▶ [DATA FOR THIS EXERCISE]
(** * ll_protocol: byte-stuffed framing of fixed-size messages

    A shallow embedding of [ll_protocol.c] (functions [ll_sizeof_serialized],
    [ll_serialize] and [ll_deserialize]) together with the properties of the
    encoder and of the frame scanner.

    Conventions of the embedding:
    - [size_t] is a 64-bit unsigned integer, carried as a [Z] whose arithmetic
      is reduced with [size_t_wrap] wherever the C code computes in [size_t];
    - [uint8_t] is [Byte.byte];
    - a pointer argument is a [ptr]: [NULL], or [Ptr obj] where [obj] is the
      current content of the object pointed to;
    - a function that reads or writes outside the object it was handed has
      no defined result: it returns [None]. *)

From Stdlib Require Import ZArith Lia.
From Stdlib Require Import Strings.Byte.
From stdpp Require Import base decidable option list.

Open Scope Z_scope.

(** ** Machine types *)

Abbreviation uint8_t := Byte.byte.
Abbreviation size_t := Z (only parsing).

#[global] Instance uint8_t_eq_dec : EqDecision uint8_t := Byte.byte_eq_dec.

Definition SIZE_MAX : Z := 2 ^ 64 - 1.

Definition size_t_wrap (z : Z) : size_t := z mod (SIZE_MAX + 1).

Definition size_t_ok (z : Z) : Prop := 0 <= z <= SIZE_MAX.

Inductive ptr (A : Type) : Type :=
| NULL
| Ptr (obj : A).
Arguments NULL {A}.
Arguments Ptr {A} obj.

(** [buf[i]] as an rvalue and [buf[i] = b]; both are undefined outside [buf]. *)
Definition load (buf : list uint8_t) (i : size_t) : option uint8_t :=
  buf !! Z.to_nat i.

Definition store (buf : list uint8_t) (i : size_t) (b : uint8_t)
  : option (list uint8_t) :=
  if bool_decide (Z.to_nat i < length buf)%nat
  then Some (<[Z.to_nat i := b]> buf)
  else None.

(** ** Control flow of a counted loop

    [for (size_t i = i0; i < n; i++) body] where the body neither assigns
    [i] nor [n]: the number of trips is fixed when the loop is entered.  A
    body either falls through to the next trip ([Continue]), leaves the
    function ([Return]) or has no defined behaviour ([Undefined]). *)

Inductive flow (S R : Type) : Type :=
| Continue (s : S)
| Return (r : R)
| Undefined.
Arguments Continue {S R} s.
Arguments Return {S R} r.
Arguments Undefined {S R}.

Fixpoint for_loop {S R : Type} (body : size_t -> S -> flow S R)
    (trips : nat) (i : size_t) (s : S) : flow S R :=
  match trips with
  | O => Continue s
  | Datatypes.S trips' =>
      match body i s with
      | Continue s' => for_loop body trips' (size_t_wrap (i + 1)) s'
      | Return r => Return r
      | Undefined => Undefined
      end
  end.

(** A loop body that starts by reading element [i] of an array: the rest of
    the body, [step], receives the value read. *)
Definition reading {S R : Type} (buf : list uint8_t)
    (step : size_t -> uint8_t -> S -> flow S R) (i : size_t) (s : S)
  : flow S R :=
  match load buf i with
  | None => Undefined
  | Some b => step i b s
  end.

(** ** ll_protocol.h *)

Inductive ll_status_t : Set :=
| LL_STATUS_SUCCESS
| LL_STATUS_BAD_PARAMS
| LL_STATUS_NO_MESSAGE
| LL_STATUS_NO_ENOUGH_BYTES
| LL_STATUS_MESSAGE_TOO_SHORT
| LL_STATUS_MESSAGE_TOO_LONG
| LL_STATUS_ENUM_SIZE.

Record ll_message_info_t : Set := Build_msg_info {
  size : size_t;
  begin_byte : uint8_t;
  reject_byte : uint8_t;
  end_byte : uint8_t
}.

(** ** ll_sizeof_serialized *)

Definition ll_sizeof_serialized_step (msg_info : ll_message_info_t)
    (i : size_t) (d : uint8_t) (result : size_t) : flow size_t Empty_set :=
  if bool_decide (d = begin_byte msg_info)
     || bool_decide (d = end_byte msg_info)
     || bool_decide (d = reject_byte msg_info)
  then Continue (size_t_wrap (result + 1))
  else Continue result.

Definition ll_sizeof_serialized_body (msg_info : ll_message_info_t)
    (data : list uint8_t) : size_t -> size_t -> flow size_t Empty_set :=
  reading data (ll_sizeof_serialized_step msg_info).

Definition ll_sizeof_serialized (msg_info : ll_message_info_t)
    (data : ptr (list uint8_t)) : option size_t :=
  match data with
  | NULL => Some 0
  | Ptr data =>
      let result := size_t_wrap (size msg_info + 2) in
      match for_loop (ll_sizeof_serialized_body msg_info data)
                     (Z.to_nat (size msg_info)) 0 result with
      | Continue result => Some result
      | Return r => match r with end
      | Undefined => None
      end
  end.

(** ** ll_serialize

    [tmp_out] is kept as its offset from [data_out]; the state of the loop is
    that offset and the content of the output object. *)

Definition ll_serialize_step (msg_info : ll_message_info_t)
    (i : size_t) (d : uint8_t) (st : Z * list uint8_t)
  : flow (Z * list uint8_t) Empty_set :=
  let '(tmp_out, out) := st in
  if bool_decide (d = begin_byte msg_info)
     || bool_decide (d = end_byte msg_info)
     || bool_decide (d = reject_byte msg_info)
  then
    match store out tmp_out (reject_byte msg_info) with
    | None => Undefined
    | Some out1 =>
        match store out1 (tmp_out + 1) d with
        | None => Undefined
        | Some out2 => Continue (tmp_out + 2, out2)
        end
    end
  else
    match store out tmp_out d with
    | None => Undefined
    | Some out1 => Continue (tmp_out + 1, out1)
    end.

Definition ll_serialize_body (msg_info : ll_message_info_t)
    (data_in : list uint8_t)
  : size_t -> Z * list uint8_t -> flow (Z * list uint8_t) Empty_set :=
  reading data_in (ll_serialize_step msg_info).

Definition ll_serialize (msg_info : ll_message_info_t)
    (data_in : ptr (list uint8_t)) (data_out : ptr (list uint8_t))
  : option (ptr (list uint8_t)) :=
  match data_in, data_out with
  | Ptr data_in, Ptr out =>
      match store out 0 (begin_byte msg_info) with
      | None => None
      | Some out0 =>
          match for_loop (ll_serialize_body msg_info data_in)
                         (Z.to_nat (size msg_info)) 0 (1, out0) with
          | Continue (tmp_out, out1) =>
              match store out1 tmp_out (end_byte msg_info) with
              | None => None
              | Some out2 => Some (Ptr out2)
              end
          | Return r => match r with end
          | Undefined => None
          end
      end
  | _, _ => Some data_out
  end.

(** ** ll_deserialize

    The local variables that live across iterations, with [out] the content
    of the object [data_out] points to.  [*remainder] is assigned on every
    path that leaves the function after the parameter check, so its value is
    part of the result and not of the loop state. *)

Record scan : Set := Scan {
  message_opened : bool;
  reject : bool;
  ignore_previous : bool;
  message_iter : size_t;
  byte : uint8_t;
  previous_byte : uint8_t;
  out : list uint8_t
}.

Definition scan_result : Set := ll_status_t * list uint8_t * size_t.

Definition ll_deserialize_step (msg_info : ll_message_info_t)
    (byte_stream_size : size_t)
    (i : size_t) (b : uint8_t) (l : scan) : flow scan scan_result :=
    let previous_byte := byte l in
    let byte := b in
    let message_opened :=
      if negb (message_opened l)
         && bool_decide (byte = begin_byte msg_info)
         && negb (bool_decide (previous_byte = reject_byte msg_info))
      then true else message_opened l in
    if negb message_opened then
      Continue (Scan message_opened (reject l) (ignore_previous l)
                     (message_iter l) byte previous_byte (out l))
    else if bool_decide (message_iter l = size msg_info) then
      if bool_decide (byte = end_byte msg_info) then
        if bool_decide (i = size_t_wrap (byte_stream_size - 1))
        then Return (LL_STATUS_SUCCESS, out l, 0)
        else Return (LL_STATUS_SUCCESS, out l, size_t_wrap (i + 1))
      else Return (LL_STATUS_MESSAGE_TOO_LONG, out l, i)
    else if bool_decide (byte = end_byte msg_info)
            && negb (bool_decide (previous_byte = reject_byte msg_info))
            && negb (ignore_previous l)
            && (message_iter l <? size msg_info)
    then Return (LL_STATUS_MESSAGE_TOO_SHORT, out l, size_t_wrap (i + 1))
    else if (negb (bool_decide (byte = reject_byte msg_info))
             && negb (bool_decide (byte = begin_byte msg_info))
             && negb (bool_decide (byte = end_byte msg_info))
             && negb (bool_decide (previous_byte = reject_byte msg_info)))
            ||
            (negb (bool_decide (byte = reject_byte msg_info))
             && negb (bool_decide (byte = begin_byte msg_info))
             && negb (bool_decide (byte = end_byte msg_info))
             && ignore_previous l)
    then
      match store (out l) (message_iter l) byte with
      | None => Undefined
      | Some out' =>
          Continue (Scan message_opened (reject l) false
                         (size_t_wrap (message_iter l + 1))
                         byte previous_byte out')
      end
    else if reject l then
      match store (out l) (message_iter l) byte with
      | None => Undefined
      | Some out' =>
          Continue (Scan message_opened false
                         (if bool_decide (byte = reject_byte msg_info)
                          then true else ignore_previous l)
                         (size_t_wrap (message_iter l + 1))
                         byte previous_byte out')
      end
    else if bool_decide (byte = reject_byte msg_info)
            && (negb (bool_decide (previous_byte = reject_byte msg_info))
                || ignore_previous l)
    then
      Continue (Scan message_opened true
                     (if ignore_previous l then false else ignore_previous l)
                     (message_iter l) byte previous_byte (out l))
    else
      Continue (Scan message_opened (reject l) (ignore_previous l)
                     (message_iter l) byte previous_byte (out l)).

Definition ll_deserialize_body (msg_info : ll_message_info_t)
    (byte_stream : list uint8_t) (byte_stream_size : size_t)
  : size_t -> scan -> flow scan scan_result :=
  reading byte_stream (ll_deserialize_step msg_info byte_stream_size).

▶ [WHAT YOU WILL DO] Every line in the listing above that mentions "content" should be returned.

▶ [PROBLEM SOLUTION]
      current content of the object pointed to;
    that offset and the content of the output object. *)
    The local variables that live across iterations, with [out] the content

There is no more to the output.